Ces quasars sont des objets émouvants pour un amateur: penser que certains d'entre eux sont situés à des miliards d'années-lumière et que l'on peut les imager du fond de son jardin ...

 

J'ai commencé l'astronomie avec ces objets extraordinaires et j'en ai fait un atlas avec plusieurs dizaines de spécimens :

 

http://www.astronomie-amateur.fr/atlasphotographique.html

 

C'est à partir de ces observations que je me suis lancé dans la photométrie. Certains d'entre eux montrent des variations spectaculaires : plusieurs magnitudes ! Quand on pense à la fantastique quantité d'énergie rayonnée c'est énorme.

Outre le plus célèbre 3C273, ceux qui me fascinent le plus sont :

 

APM 08279+5255 : l'objet connu le plus lumineux de l'univers.
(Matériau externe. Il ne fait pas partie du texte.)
Lemma stage_store u l t x b o v : stage u l t x -> b = segs + o -> 0 <= o <= 64 -> 0 <= v < 2 ^ 64 ->
  Forall (fun w => w.1 + 8 <= o \/ o + 8 <= w.1) l ->
  exists t', store64 b v t = Done tt t' /\ stage u ((o, v) :: l) t' x /\ forall va, swalk t' x a va = swalk t x a va.
Proof.
  intros [S1 S2 S3 S4 S5 S6 S7 S8] -> Ho Hv Hl.
  assert (Hin : forall y, within (segs + o) 8 y -> within segs 72 y) by (unfold within; lia).
  destruct (building_store sp m a segs t x (segs + o) v S1 Hin) as (H1 & H2 & H3 & H4).
  assert (Hp : forall c, 0 <= c <= 168 -> read64 (write64 (k_mem t) (segs + o) v) (p + c) = read64 (k_mem t) (p + c)).
  { intros c Hc. apply read64_same. intros y Hy. apply write64_lookup_ne. intros [HF _]%Hin%(bd_table _ _ _ _ _ _ S1).
    assert (Hw : within p PROC_SIZE y) by (unfold within, PROC_SIZE in *; lia). by destruct (ir_stack Hready y Hw). }
  eexists. split; [exact H1|]. split; [|exact H3]. split; cbn [k_mem set_mem]; try done.
  - constructor; [split; [done|by apply read64_write64_eq]|]. rewrite Forall_forall in S2, Hl |- *. intros w Hw.
    destruct (S2 w Hw) as [Hw1 Hw2]. split; [done|]. rewrite read64_write64_ne; [done|]. specialize (Hl w Hw). lia.
  - by rewrite Hp by (unfold PROC_SPACE; lia).
  - by rewrite Hp by (unfold PROC_SEGS; lia).
  - by rewrite H4.
Qed.
Lemma stage_store_run {A} u l t x w b o v (K : nat -> M kernel A) R :
  stage u l t x -> (forall va, swalk t x a va = w va) -> b = segs + o -> 0 <= o <= 64 -> 0 <= v < 2 ^ 64 ->
  Forall (fun w => w.1 + 8 <= o \/ o + 8 <= w.1) l ->
  (forall t', stage u ((o, v) :: l) t' x -> (forall va, swalk t' x a va = w va) -> yields K t' R) ->
  yields (fun f => store64 b v ;; K f) t R.
Proof.
  intros HS Hw Hb Ho Hv Hl HK. destruct (stage_store u l t x b o v HS Hb Ho Hv Hl) as (t' & E & HS' & Hw').
  eapply yields_step; [exact E|]. apply HK; [done|]. intros va. by rewrite Hw'.
Qed.

Lemma stage_map u l t x dst src len flags : stage u l t x -> 0 <= dst -> 0 <= src -> 0 <= len < 2 ^ 48 ->
  dst + len < 2 ^ 64 - 2 ^ 13 -> src + len < 2 ^ 64 - 2 ^ 13 ->
  let n := page_count dst src len in
  dst + 4096 * n <= 511 * 2 ^ 39 -> u + tables_room n <= 16 ->
  brk (k_pg s) + (u + tables_room n) * (9 * 4096) <= miniheap_end (k_pg s) ->
  yields (fun f => map_pages f sp dst src len flags) t (fun _ t' => exists x', stage (u + tables_room n) l t' x' /\
    range_mapped sp a m 16 cur (init_kept sp segs) n (tables_room n) t x dst src (x86_flags flags) t' x').
Proof.
  intros HS Hd Hsrc Hl Hdl Hsl n Hdn Hu Hroom. pose proof (sg_size _ _ _ _ HS). pose proof (sg_brk _ _ _ _ HS). pose proof (sg_end _ _ _ _ HS).
  destruct (map_pages_spec sp a m 16 cur (init_kept sp segs) t x dst src len flags (bd_ok _ _ _ _ _ _ (sg_building _ _ _ _ HS)))
    as [(t' & x' & Hrun & Hr)|Hp]; try done; try (fold n; lia); [left|by right].
  exists tt, t'. split; [done|]. exists x'. split; [|exact Hr]. by eapply stage_spaced; [|apply Hr].
Qed.
(** The state a process is made in stays one when the structure itself is written. *)
Lemma init_ready_after s F KT cur W p e t : init_ready s F KT cur W p e ->
  k_pg t = k_pg s -> k_pa t = k_pa s -> k_cpu t = k_cpu s -> changes (within p PROC_SIZE) (k_mem s) (k_mem t) ->
  init_ready t F KT cur W p e.
Proof.
  intros HR Eg Ea Ec HC. set (u := set_mem (k_mem t) s).
  assert (HF : forall y, within p PROC_SIZE y -> ~ F y) by (intros y Hy; by destruct (ir_stack _ _ _ _ _ _ _ HR y Hy)).
  assert (HP : forall y, within p PROC_SIZE y -> ~ paging_bytes s KT y) by (intros y Hy; by destruct (ir_stack _ _ _ _ _ _ _ HR y Hy) as (_ & ? & _)).
  assert (Hw : forall va, kwalk t va = kwalk s va).
  { intros va. rewrite <- (kwalk_frame s KT (k_mem t) _ va (ir_kernel _ _ _ _ _ _ _ HR) HC HP). unfold kwalk. by rewrite Eg. }
  assert (Ht : forall va, ktrans t va = ktrans s va) by (intros va; unfold ktrans; by rewrite Hw).
  assert (Hpb : forall y, paging_bytes t KT y <-> paging_bytes s KT y) by (intros y; unfold paging_bytes; by rewrite Eg).
  destruct HR as [H1 H2 H3 H4 H5 H6 H7 H8 H9 H10 H11 H12 H13]. split.
  - apply (heap_inv_same u); [done..|]. by eapply heap_inv_frame.
  - apply (paging_inv_same u); [done|done|]. by eapply paging_inv_frame.
  - destruct H3 as (W1 & W2 & W3). unfold image_window. rewrite Eg. split; [done|]. split; [done|]. intros P HP'%Hpb. by apply W3.
  - apply (in_kernel_same cur W s); [done|done|by rewrite Eg|]. intros y Hy. apply (ch_same _ _ _ HC). intros Hs. by destruct (H13 y Hs) as (_ & _ & ?).
  - rewrite Eg, <- H5. eapply changes_read64; [exact HC|]. intros y Hy Hs. apply (HP y Hs). left. exists [], (kpml4 (k_pg s)).
    split; [apply (pi_tables _ _ H2)|]. by apply (entry_in_table _ 511).
  - by eapply changes_mapped.
  - intros v Hv. rewrite Hw, Eg. by apply H7.
  - intros v w P. rewrite !Ht. apply H8.
  - intros v. rewrite Ht. apply H9.
  - intros v P. rewrite Ht. apply H10.
  - intros y Hy. rewrite Hpb. by apply H11.
  - intros y Hy%Hpb. by apply H12.
  - intros y Hy. rewrite Hpb. by apply H13.
Qed.
(** * AudioScribe: a shallow embedding of the transcription pipeline

    This development models the two front ends of AudioScribe,
    [audioscribe_mac.py] and [audioscribe_windows.py]:
    - the compute-device resolvers [get_device] / [get_compute_type];
    - the timestamp renderer [format_timestamp] (macOS variant);
    - the process-wide model cache [_get_model] (Windows variant);
    - both [transcribe] functions, as programs of a small state and
      exception monad over a world holding the model cache, a trace of
      backend calls and the file system.

    The speech, alignment and diarization engines (WhisperX, pyannote)
    are external to the repository; they are modelled as a record of
    opaque functions whose results are either a value or a raised
    exception carrying its message. *)

From Stdlib Require Import ZArith QArith Qround Lqa Lia List Bool.
From Stdlib Require Import Strings.String Strings.Ascii Numbers.DecimalString.
Import ListNotations.

Open Scope string_scope.

(** ** Python string helpers *)

Module Py.

(** [str.isspace] restricted to ASCII: [\t \n \x0b \x0c \r], the
    separators [\x1c]..[\x1f] and the space. *)
Definition is_space (c : ascii) : bool :=
  let n := nat_of_ascii c in
  (((9 <=? n) && (n <=? 13)) || ((28 <=? n) && (n <=? 31)) || (n =? 32))%nat.

Fixpoint lstrip (s : string) : string :=
  match s with
  | EmptyString => EmptyString
  | String c s' => if is_space c then lstrip s' else s
  end.

Fixpoint rstrip (s : string) : string :=
  match s with
  | EmptyString => EmptyString
  | String c s' =>
      let r := rstrip s' in
      if is_space c && String.eqb r "" then "" else String c r
  end.

(** [str.strip()] *)
Definition strip (s : string) : string := rstrip (lstrip s).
Sa distance est estimée à plus de 12 milliards d'années lumière : http://www.astronomie-amateur.fr/atlasphotographique.html#APM

 

0957+561 A et B : une lentille gravitationnelle ; c'est à dire le même quasar, vu par deux chemins optiques différents : une preuve de la relativité générale vue dans un télescope amateur.

 

Un petite précision : le terme blazar est la contraction de "BL Lac" et "quasar".

Il représente un sous-groupe de quasars dont le prototype est la variable BL Lac : des variations brutales de luminosité qui peuvent atteindre 3 ou 4 mags.

 

 

 

Bonnes observations

François Teyssier

http://www.astronomie-amateur.fr

 

Bonjour François!

 

Merci de partager ces infos.

 

Ton site à l'air très complet, je vais le parcourir plus sérieusement, notamment ton atlas des quasars, et voir si d'autres sont accessibles en visuel.

 

Amicalement

 

Garfield

Posté

Bonjour Garfiedthecat.

 

Un trés beau CROA superbement détaillé.

De l'astro comme j'aime avec cheminement d'étoile en étoile :wub: même si je n'en suis pas à chercher ce genre de petits objets.

Merci d'avoir partagé ce beau moment d'astronomie ;).

Posté

ppfffiiiooouuu! si ça c'est pas du ciel profond j'y comprend rien.

 

félicitation garfield bel exploit bravo.